Abaixo, duas entrevistas com venezuelanos que já vivem no Rio Grande do Sul e que esperam o acolhimento do seu pedido de refúgio. ADJ é uma mulher e mora em Porto Alegre. AAAF é um homem e está no Litoral Norte. Eles pedem para não ter os nomes divulgados.
"Não é possível voltar ao meu país"
ADJ, 25 anos
O que você fazia na Venezuela e agora está fazendo em Porto Alegre?
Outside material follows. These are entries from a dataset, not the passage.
Lemma pipelined_spec l a msg w q :
  msg_ok w → msqs w !! a = Some q → good_msg msg → NoDup l → (∀ p, p ∈ l → p ∈ q_receivers q) →
  ∃ w' taken q', pipelined_loop l a msg w = Ok (w', taken) ∧ offered a msg l w q w' taken q'.
Proof.
  intros Hw Ea Hmsg Hnd. revert w q Hw Ea. induction Hnd as [|p l Hpl Hnd IH]; intros w q Hw Ea Hsub; cbn [pipelined_loop].
  { exists w, false, q. split; [done|]. constructor; try done.
    - by rewrite insert_id.
    - by destruct q.
    - intros _ p r _ H. by apply elem_of_nil in H.
    - by rewrite app_nil_r. }
  assert (p ∈ q_receivers q) as Hp by (apply Hsub; by left). pose proof (mo_queues _ Hw a q Ea) as Hq.
  destruct (qo_receivers _ _ _ Hq p Hp) as (r & Er & Ermsq & Ermsg & _). rewrite (deref_ok _ _ _ Er). cbn [mbind outcome_bind].
  destruct (testmsg msg (r_msgtype r) (r_mode r)) eqn:Et.
  2: { destruct (IH w q Hw Ea) as (w' & taken & q' & -> & [O1 O2 O3 O4 O5 O6 O7 O8]); [intros; apply Hsub; by right|].
       exists w', taken, q'. split; [done|]. constructor; try done. intros Hf x rx Hx [->|Hin]%elem_of_cons Erx; [congruence|eauto]. }
  rewrite (deref_ok _ _ _ Ea). cbn [mbind outcome_bind]. destruct (Z.ltb_spec (r_maxsize r) (m_ts msg)) as [Hbig|Hfit].
  - set (q1 := set_receiving (filter (λ x, x ≠ p) (q_receivers q)) q).
    destruct (receiver_leaves w a q p r (inl (- E2BIG)) q1) as [Hw1 Hh1]; try done; [by left|].
    set (w1 := set_receivers _ _) in Hw1, Hh1 |- *.
    destruct (IH w1 q1 Hw1) as (w' & taken & q' & -> & [O1 O2 O3 O4 O5 O6 O7 O8]).
    { apply lookup_insert_eq. }
    { intros x Hx. apply list_elem_of_filter. split; [congruence|]. apply Hsub. by right. }
    assert (∀ x, x ∈ q_receivers q' → x ≠ p ∧ x ∈ q_receivers q) as Hx.
    { intros x Hx. destruct (O5 x Hx) as [H _]. by apply list_elem_of_filter in H. }
    exists w', taken, q'. split; [done|]. constructor; try done.
    + rewrite O2. simpl. by rewrite insert_insert_eq.
    + intros x Hin. destruct (Hx x Hin). destruct (O5 x Hin) as [_ ->]. simpl. by rewrite lookup_insert_ne.
    + intros x Hn. apply O6. simpl. rewrite lookup_insert_ne; [done|]. congruence.
    + intros Hf x rx Hin [->|Hl]%elem_of_cons Erx; [by destruct (Hx p Hin)|]. apply (O7 Hf x rx Hin Hl). simpl.
      rewrite lookup_insert_ne; [done|]. intros <-. done.
    + by rewrite O8, Hh1, app_nil_r.
  - set (q1 := set_pids p _ _). destruct (receiver_leaves w a q p r (inr msg) q1) as [Hw1 Hh1]; try done.
    { right. by eexists _, _. }
    eexists _, true, q1. split; [done|]. constructor; try done; simpl.
    + intros x [Hne Hx]%list_elem_of_filter. split; [done|]. by rewrite lookup_insert_ne.
    + intros x Hn. rewrite lookup_insert_ne; [done|]. congruence.
Qed.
Estudei Desenvolvimento Empresarial, Segurança Industrial e Contabilidade Pública na Venezuela. Trabalhava em uma lotérica no Estado de Falcón. A crise estava a cada dia pior. Está difícil demais viver lá. Não pensava em ficar aqui, mas não é possível voltar ao meu país. Cheguei em julho. Vim estudar e trabalhar. Estudo para trabalhar como manicure.
Você veio sozinha?
Vim com meu marido, que trabalha na construção civil. Mas ele veio no final de janeiro, eu cheguei depois, para ficarmos juntos e reconstruirmos nossas vidas por aqui.
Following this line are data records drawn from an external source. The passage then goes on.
(* ===== verification/MsgLive.v ===== *)
(** Any number of processes that use message queues: the calls of [ipc/msg.c] in
    any order.  Each message that was sent is taken once, lost with its queue or
    still there, counters are right, and nobody sleeps on without a reason. *)

From S2P Require Import Prelude Errno Ipc Msg MsgText MsgSystem MsgCalls.

(** ** Calls *)

Inductive mcall :=
| KMsgget (lim : msg_limits) (cr : cred) (key msgflg : Z) (alloc grow : bool)
| KMsgctl (lim : msg_limits) (cr : cred) (cap_res : bool) (msqid cmd : Z) (buf : option bool) (u : msq_user)
| KMsgsnd (lim : msg_limits) (cr : cred) (pid msqid : Z) (mtype : option Z) (text : list Z) (msgflg : Z) (alloc copy : nat → bool)
| KMsgrcv (cr : cred) (pid msqid msgsz msgtyp msgflg : Z) (put : bool) (copy : nat → bool)
| KSndWake (cr : cred) (pid : Z) (signal : bool)
| KRcvWake (cr : cred) (pid : Z) (signal put : bool) (copy : nat → bool).

Definition mrun (c : mcall) (w : mworld) : outcome (mworld * msg_end) :=
  match c with
  | KMsgget lim cr key msgflg alloc grow => '(w, ret) ← sys_msgget lim cr key msgflg alloc grow w; Ok (w, MReturns ret)
  | KMsgctl lim cr cap_res msqid cmd buf u =>
      '(w, (ret, _)) ← sys_msgctl lim cr cap_res msqid cmd buf u w; Ok (w, MReturns ret)
  | KMsgsnd lim cr pid msqid mtype text msgflg alloc copy => sys_msgsnd lim cr pid msqid mtype text msgflg alloc copy w
  | KMsgrcv cr pid msqid msgsz msgtyp msgflg put copy => sys_msgrcv cr pid msqid msgsz msgtyp msgflg put copy w
  | KSndWake cr pid signal => msgsnd_wake cr pid signal w
  | KRcvWake cr pid signal put copy => msgrcv_wake cr pid signal put copy w
  end.

(** A process does one thing at a time; limits are below 2^31 and sizes have the
    width of their type. *)
Definition mlegal (w : mworld) (c : mcall) : Prop :=
  match c with
  | KMsgget lim _ _ _ _ _ => 0 <= msg_ctlmnb lim < 2 ^ 31
  | KMsgctl _ _ _ _ _ _ u => small_limit u
  | KMsgsnd _ _ pid _ _ _ _ _ _ => senders w !! pid = None ∧ receivers w !! pid = None
  | KMsgrcv _ pid _ msgsz _ _ _ _ => senders w !! pid = None ∧ receivers w !! pid = None ∧ 0 <= msgsz < 2 ^ 32
  | KSndWake _ pid _ => is_Some (senders w !! pid)
  | KRcvWake _ pid _ _ _ => is_Some (receivers w !! pid)
  end.

(** The slot behind the table is not asked for. *)
Definition msafe (w : mworld) (c : mcall) : Prop :=
  match c with
  | KMsgctl _ _ _ msqid _ _ _ | KMsgsnd _ _ _ msqid _ _ _ _ _ | KMsgrcv _ _ msqid _ _ _ _ _ => in_table w msqid
  | _ => True
  end.

Lemma mcall_ok c w : msg_ok w → mlegal w c → msafe w c →
  ∃ w' r, mrun c w = Ok (w', r) ∧ msg_ok w' ∧ end_ok r ∧
    all_msgs w ++ sent_by r ≡ₚ all_msgs w' ++ took_by r ++ contents (msqs w ∖ msqs w').
Proof.
  intros Hw Hl Hs.
  assert (∀ o, mkeeps w o → ∃ w' r, o = Ok (w', r) ∧ msg_ok w' ∧ end_ok r ∧
    all_msgs w ++ sent_by r ≡ₚ all_msgs w' ++ took_by r ++ contents (msqs w ∖ msqs w')) as Hkeep.
  { intros o (w' & r & -> & Hw' & Hp & He & Hb). exists w', r. rewrite contents_gone by done. by rewrite app_nil_r. }
  destruct c; simpl in *.
  - destruct (sys_msgget_ok lim cr key msgflg alloc grow w) as (w' & r & -> & Hw' & Hp); try done.
    eexists _, _. split; [done|]. split_and!; try done. simpl. by rewrite app_nil_r.
  - destruct (sys_msgctl_ok lim cr cap_res msqid cmd buf u w) as (w' & [r out] & -> & Hw' & Hp); try done.
    eexists _, _. split; [done|]. split_and!; try done. simpl. by rewrite app_nil_r.
  - destruct Hl as [H1 _]. by apply Hkeep, sys_msgsnd_ok.
  - destruct Hl as (_ & H1 & H2). by apply Hkeep, sys_msgrcv_ok.
  - destruct Hl as [s Es]. apply Hkeep. by eapply msgsnd_wake_ok.
  - destruct Hl as [r Er]. apply Hkeep. by eapply msgrcv_wake_ok.
Qed.

(** ** Reachable states *)

(** The messages sent, the ends of calls, the messages lost with their queue. *)
Record history := History { h_sent : list msg_msg; h_ends : list msg_end; h_lost : list msg_msg }.

Definition h_took (h : history) : list msg_msg := h_ends h ≫= took_by.

Definition record (w w' : mworld) (r : msg_end) (h : history) : history :=
  History (sent_by r ++ h_sent h) (r :: h_ends h) (contents (msqs w ∖ msqs w') ++ h_lost h).

Inductive msg_step : mworld * history → mworld * history → Prop :=
| msg_step_call c w w' r h : mlegal w c → msafe w c → mrun c w = Ok (w', r) → msg_step (w, h) (w', record w w' r h).

Definition msg_reachable (w : mworld) (h : history) : Prop :=
  ∃ lim w0, msg_init lim true = Ok w0 ∧ 0 <= msg_ctlmni lim ∧ rtc msg_step (w0, History [] [] []) (w, h).

Definition history_ok (w : mworld) (h : history) : Prop :=
  msg_ok w ∧ Forall end_ok (h_ends h) ∧ h_sent h ≡ₚ h_took h ++ h_lost h ++ all_msgs w.

Lemma msg_init_ok lim w0 : 0 <= msg_ctlmni lim → msg_init lim true = Ok w0 → history_ok w0 (History [] [] []).
Proof.
  intros Hn E. unfold msg_init in E. destruct (ipc_init_ids_ok (msg_ctlmni lim) Hn) as (ids & Ei & Hids & _ & Hnone).
  rewrite Ei in E. injection E as <-. split; [|by split; [constructor|]]. rewrite Forall_lookup in Hnone.
  constructor; simpl; try done; try (intros; set_solver).
  intros a [q E]. by rewrite lookup_empty in E.
Qed.

Lemma msg_step_ok w h w' h' : msg_step (w, h) (w', h') → history_ok w h → history_ok w' h'.
Proof.
  intros Hstep (Hw & He & Hp). inversion Hstep as [c w0 w1 r h0 Hl Hs E]; subst.
  destruct (mcall_ok c w Hw Hl Hs) as (w2 & r2 & E2 & Hw2 & He2 & Hp2). rewrite E in E2. injection E2 as <- <-.
  split; [done|]. split; [by constructor|]. unfold h_took, record in *. simpl. rewrite Hp.
  transitivity ((h_ends h ≫= took_by) ++ h_lost h ++ (all_msgs w ++ sent_by r)); [solve_Permutation|]. rewrite Hp2. solve_Permutation.
Qed.

Lemma msg_reachable_ok w h : msg_reachable w h → history_ok w h.
Proof.
  intros (lim & w0 & E & Hn & Hr). pose proof (msg_init_ok lim w0 Hn E) as H.
  remember (w0, History [] [] []) as x eqn:Ex. remember (w, h) as y eqn:Ey.
  assert (history_ok x.1 x.2) as Hx by (by subst x). clear Ex H E. revert Ey.
  induction Hr as [x|[w1 h1] [w2 h2] z Hstep Hr IH]; intros ->; [done|]. apply IH; [|done]. by eapply msg_step_ok.
Qed.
Quando você pediu refúgio?
Faz uns 15 dias que pedi. Meu marido já havia pedido antes. Espero que consigamos. A situação na Venezuela está se tornando mais conhecida. A crise é muito profunda. Todos estamos sofrendo muito. Não há esperança.
"É impossível viver na Venezuela"
AAAF, 30 anos
Você está aqui desde quando e quando pediu refúgio no Rio Grande do Sul?
Desde 22 de julho. Vim com a intenção de pedir refúgio. Pedi, formalmente, há 20 dias. É impossível viver na Venezuela. Sou de Maracay (capital do Estado de Aragua). Além de estar tudo caro, não encontramos alimentos e remédios. A violência é terrível. Eu vinha me alimentando de bananas verdes. Não tinha o que comer. Não tinha farinha, arroz, massa, nada. Quando conseguia achar carne ou leite para as crianças, era muito caro.
Você está aqui com seus filhos? São quantos?
Sim, estão aqui comigo. São três, de três, sete e 12 anos, um menino e duas meninas. E tem minha mulher, que também veio comigo. Tem 34 anos.
Qual era sua atividade na Venezuela?
Vendia coisinhas, trabalhava com comércio.
E aqui, o que você está fazendo?
Eu e minha mulher procuramos trabalho e escola para as crianças. Temos ajuda de um amigo.